Rodrigo Ferraz: fartura, fome e sabor de ideas

Foto: Guilherme Gazzinelli

Exemplo exemplar 

Precisamos fazer, com o maior prazer, um balanço do 22º Festival Cultura e Gastronomia Tiradentes, que terminou no último domingo, como mais um estrondoso sucesso de público e crítica. Louváveis o projeto e o próprio organizador, Rodrigo Ferraz, que, mesmo com tanto trabalho, mostrou-se disponível e bem-humorado como sempre. O festival serve, inclusive, para motivar o próprio Governo de Minas a incentivar.

Exemplo lapidar 

Incentivar iniciativas como o Festival Cultura e Gastronomia Tiradentes em outras cidades-monumento que não são ou, quando são, são subexploradas. Peguemos, por exemplo, o Circuito das Águas, como Lambari, Caxambu e a própria cidade natal do governador Zema, Araxá.

Exemplo perolar

Cidades que, “enquanto os cassinos não voltam”, poderiam, no mínimo, atrair os turistas mineiros que ainda frequentam as “clássicas” Cabo Frio ou Guarapari.

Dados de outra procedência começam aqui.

Lemma app_singleton_nil {A} (l : list A) x : l ++ [x] = [] ↔ False.
Proof. by destruct l. Qed.

Lemma clean_reason (b : bool) g r : clean (if b then push_reason g r else g) ↔ b = false ∧ clean g.
Proof. destruct b; unfold clean; cbn; rw ?app_singleton_nil; naive_solver. Qed.

Lemma clean_unread (b : bool) g n : clean (if b then push_unread g n else g) ↔ b = false ∧ clean g.
Proof. destruct b; unfold clean; cbn; rw ?app_singleton_nil; naive_solver. Qed.

Lemma clean_sub_read {A} (r : result A rstr) n g :
  clean (sub_read r n g).1 ↔ clean g ∧ ∃ a, r = Ok a ∧ (sub_read r n g).2 = Some a.
Proof. destruct r as [a|e]; unfold clean; cbn; rw ?app_singleton_nil; naive_solver. Qed.

(** What the gates over the sub-reads ask for. *)
Record reads_pass (ca : ChecksAggregate) (th : ThreadsSummary) (cl : Checklist) (rr : ReviewRecord) : Prop := {
  rp_record : review_clean rr = true;
  rp_checks : all_passed ca = true;
  rp_pending : any_pending ca = false;
  rp_threads : unresolved_actionable th = 0;
  rp_checklist : all_checked cl = true;
}.

Lemma read_gates_clean ca th cl rr g :
  clean (read_gates (Some ca) (Some th) (Some cl) rr g) ↔ clean g ∧ reads_pass ca th cl rr.
Proof.
  unfold read_gates. rw !clean_reason !negb_false_iff N.ltb_ge N.le_0_r.
  split; [intros (? & ? & ? & ? & ? & ?); split; [done|by split]|intros [? []]; by split_and!].
Qed.

(** What the gates over the pull request ask for. *)
Record view_passes (view : Value) (had_errors : bool) : Prop := {
  vp_open : str_at view (lit "state") = Some (lit "OPEN");
  vp_decision : str_at view (lit "reviewDecision") ∉ [Some (lit "REVIEW_REQUIRED"); Some (lit "CHANGES_REQUESTED")];
  vp_draft : (get view (lit "isDraft") ≫= as_bool) ≠ Some true;
  vp_read : had_errors = true →
    (str_at view (lit "reviewDecision") ∉ [None; Some []]) ∧ (get view (lit "isDraft") ≫= as_bool) ≠ None;
}.

Lemma view_gates_clean view g had_errors :
  clean (apply_review_state_gates view g had_errors) ↔ clean g ∧ view_passes view had_errors.
Proof.
  unfold apply_review_state_gates. rw !clean_reason negb_false_iff bool_decide_eq_true bool_decide_eq_false.
  set (d := str_at view (lit "reviewDecision")). set (o := get view (lit "isDraft") ≫= as_bool).
  assert (∀ g, clean (match o with
    | Some is_draft => if (is_draft : bool) then push_reason g (lit "is_draft") else g
    | None => if had_errors then push_unread g (lit "is-draft") else g end)
    ↔ clean g ∧ o ≠ Some true ∧ (had_errors = true → o ≠ None)) as ->.
  { intros g'. destruct o as [[]|]; [rw (clean_reason true)|idtac|rw clean_unread]; destruct had_errors; naive_solver. }
  assert (clean (if bool_decide (d = Some (lit "REVIEW_REQUIRED")) then push_reason g (lit "review_required")
    else if bool_decide (d = None ∨ d = Some []) && had_errors then push_unread g (lit "review-decision") else g)
    ↔ clean g ∧ d ≠ Some (lit "REVIEW_REQUIRED") ∧ (had_errors = true → d ∉ [None; Some []])) as ->.
  { case_bool_decide as Hd; [rw (clean_reason true); naive_solver|]. rw clean_unread. case_bool_decide; cbn [andb].
    - destruct had_errors; set_solver.
    - set_solver. }
  split.
  - intros (Hc & Ho & (Hg & Hr & Hd) & Hb & He). split; [done|]. split; [done|set_solver|done|]. intros E. split; [by apply Hd|by apply He].
  - intros [Hg [Ho Hd Hb He]]. split_and!; [set_solver|done|done|set_solver|intros E; by apply He|done|intros E; by apply He].
Qed.

Lemma read_gates_grow checks threads checklist rr g : clean (read_gates checks threads checklist rr g) → clean g.
Proof. unfold read_gates. destruct checks, threads, checklist; rw ?clean_reason; naive_solver. Qed.

(** The verdict is returned and positive. *)
Definition says_mergeable (r : result PrStatus PrStatusError) : Prop :=
  ∃ v, r = Ok v ∧ mergeable (ps_convergence v) = true.

Lemma assemble_mergeable to_json ts view owner repo number reads had_errors :
  says_mergeable (assemble_verdict to_json ts view owner repo number reads had_errors) ↔
  view_passes view had_errors
  ∧ ∃ ca th cl, sr_checks reads = Ok ca ∧ sr_threads reads = Ok th ∧ sr_checklist reads = Ok cl
      ∧ reads_pass ca th cl (sr_review_record reads).
Proof.
  unfold says_mergeable, assemble_verdict. set (g0 := MkGates [] [] []). split.
  - pose proof (clean_sub_read (sr_checks reads) (lit "checks") g0) as H1.
    destruct (sub_read (sr_checks reads) (lit "checks") g0) as [g1 checks]. cbn [fst snd] in H1.
    pose proof (clean_sub_read (sr_threads reads) (lit "threads") g1) as H2.
    destruct (sub_read (sr_threads reads) (lit "threads") g1) as [g2 threads]. cbn [fst snd] in H2.
    pose proof (clean_sub_read (sr_checklist reads) (lit "body") g2) as H3.
    destruct (sub_read (sr_checklist reads) (lit "body") g2) as [g3 checklist]. cbn [fst snd] in H3.
    intros (v & [Hu%negb_false_iff%is_empty_spec [= <-]]%guard_ok & Hr%is_empty_spec).
    destruct (proj1 (view_gates_clean view _ had_errors) (conj Hr Hu)) as [H4 Hv]. split; [done|].
    pose proof (read_gates_grow _ _ _ _ _ H4) as Hc.
    apply H3 in Hc as (Hc & cl & Ecl & ->). apply H2 in Hc as (Hc & th & Eth & ->). apply H1 in Hc as (_ & ca & Eca & ->).
    exists ca, th, cl. split; [done|]. split; [done|]. split; [done|]. by apply (read_gates_clean _ _ _ _ g3).
  - destruct reads as [rc rt rl rr]. cbn [sr_checks sr_threads sr_checklist sr_review_record].
    intros (Hv & ca & th & cl & -> & -> & -> & Hp). cbn [sub_read].
    assert (clean (apply_review_state_gates view (read_gates (Some ca) (Some th) (Some cl) rr g0) had_errors)) as [Hr Hu].
    { apply view_gates_clean. split; [|done]. by apply read_gates_clean. }
    eexists. split; [apply guard_ok; split; [|reflexivity]; by rw Hu|]. cbn. by rw Hr.
Qed.

(** ** Checks *)

(** The job succeeded, or it is one of those that are known to be disabled and
    it was skipped. *)
Definition passes (node : Value) : Prop :=
  let '(name, state, _) := check_fields node in
  name ≠ [] ∧ (state = lit "SUCCESS" ∨ name ∈ KNOWN_DISABLED_JOBS ∧ state ∈ [lit "SKIPPED"; lit "NEUTRAL"]).

Lemma gh_bucket_pass state : gh_bucket state = lit "pass" ↔ state = lit "SUCCESS".
Proof. unfold gh_bucket. repeat case_bool_decide; by split. Qed.

Lemma gh_bucket_skipping state : gh_bucket state = lit "skipping" ↔ state ∈ [lit "SKIPPED"; lit "NEUTRAL"].
Proof. unfold gh_bucket. repeat case_bool_decide; split; try done. subst. set_solver. Qed.

Lemma bucket_class_pass bucket : bucket_class bucket = lit "pass" ↔ bucket = lit "pass".
Proof. unfold bucket_class. repeat case_bool_decide; by split. Qed.

Lemma bucket_class_applies bucket : bucket_class bucket ≠ lit "not-applicable".
Proof. unfold bucket_class. by repeat case_bool_decide. Qed.

Definition passing (c : CheckItem) : Prop :=
  ck_classification c = lit "pass" ∨ ck_classification c = lit "not-applicable".

Lemma classify_passes node c : classify_check node = Ok c → passing c ↔ passes node.
Proof.
  unfold classify_check, passes, passing. destruct (check_fields node) as [[name state] link].
  intros [He%is_empty_false [= <-]]%guard_ok. cbn [ck_classification]. rw -gh_bucket_skipping -gh_bucket_pass.
  case_bool_decide as Hx; [naive_solver|]. rw bucket_class_pass. pose proof (bucket_class_applies (gh_bucket state)). naive_solver.
Qed.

Falta a interação que o Rio de Janeiro tem e explora em suas cidades serranas, como Itaipava, Petrópolis, Teresópolis.

Exemplo nacional

Isto sem citar cidades famosas que já estão no calendário turístico nacional, como Gramado (RS) e Brasília (DF), com seus festivais de cinema. Tiradentes, que sabe aproveitar seu potencial – tem outros êxitos, como a mostra de cinema, encontro de motoqueiros, entre outros e o ano inteiro – meio que ultrapassou a fama de Ouro Preto, com o Festival de Inverno. Faltam ideias que usem nossas cidades como cenários para a confraternização e encontros entre os próprios mineiros e brasileiros em geral.

Exemplo palpável 

Finalizando esse crucial tema, o turismo desperdiçado nas cidades mineiras. As pérolas como as de Tiradentes podem atrair até mesmo estrangeiros, quando forem sólidas e renomadas. Precisamos celebrar a vida entre as montanhas e outras riquezas da nossa natureza. Incentivar, apoiar, divulgar e, principalmente, criar outros eventos, não só no inverno.

Curtas & Finas

* Então, mais loas aos dois responsáveis pelo Festival Cultura e Gastronomia Tiradentes, o idealizador, Ralph Justino, e aquele que assumiu – não só o festival, mas o Projeto Fartura, com viagens em torno da culinária brasileira –, Rodrigo Ferraz.

Aliás, Justino criou a única coisa que funcionou em Barbacena, mas morreu por falta de incentivo, o Festival da Loucura.

No lado de Rodrigo Ferraz, a própria cidade de Tiradentes ganhou muito com o festival e o Projeto Fartura.

O clima de alta gastronomia serviu para que vários chefs abrissem negócios na cidade. Mesmo que sejam pequenos espaços, bistrôs.

Um festival como este, além de salutar, pois flanamos pelas ruas históricas, incrementa hotéis, restaurantes e o comércio em geral.

Comércio de doces e delícias mineiras: queijos, pimentas, geleias...

Bichinho, nos arrabaldes de Tiradentes, veio na esteira, com seu artesanato, galerias de arte, lojas de decoração etc. A grande Minas deveria seguir a pequena Tiradentes.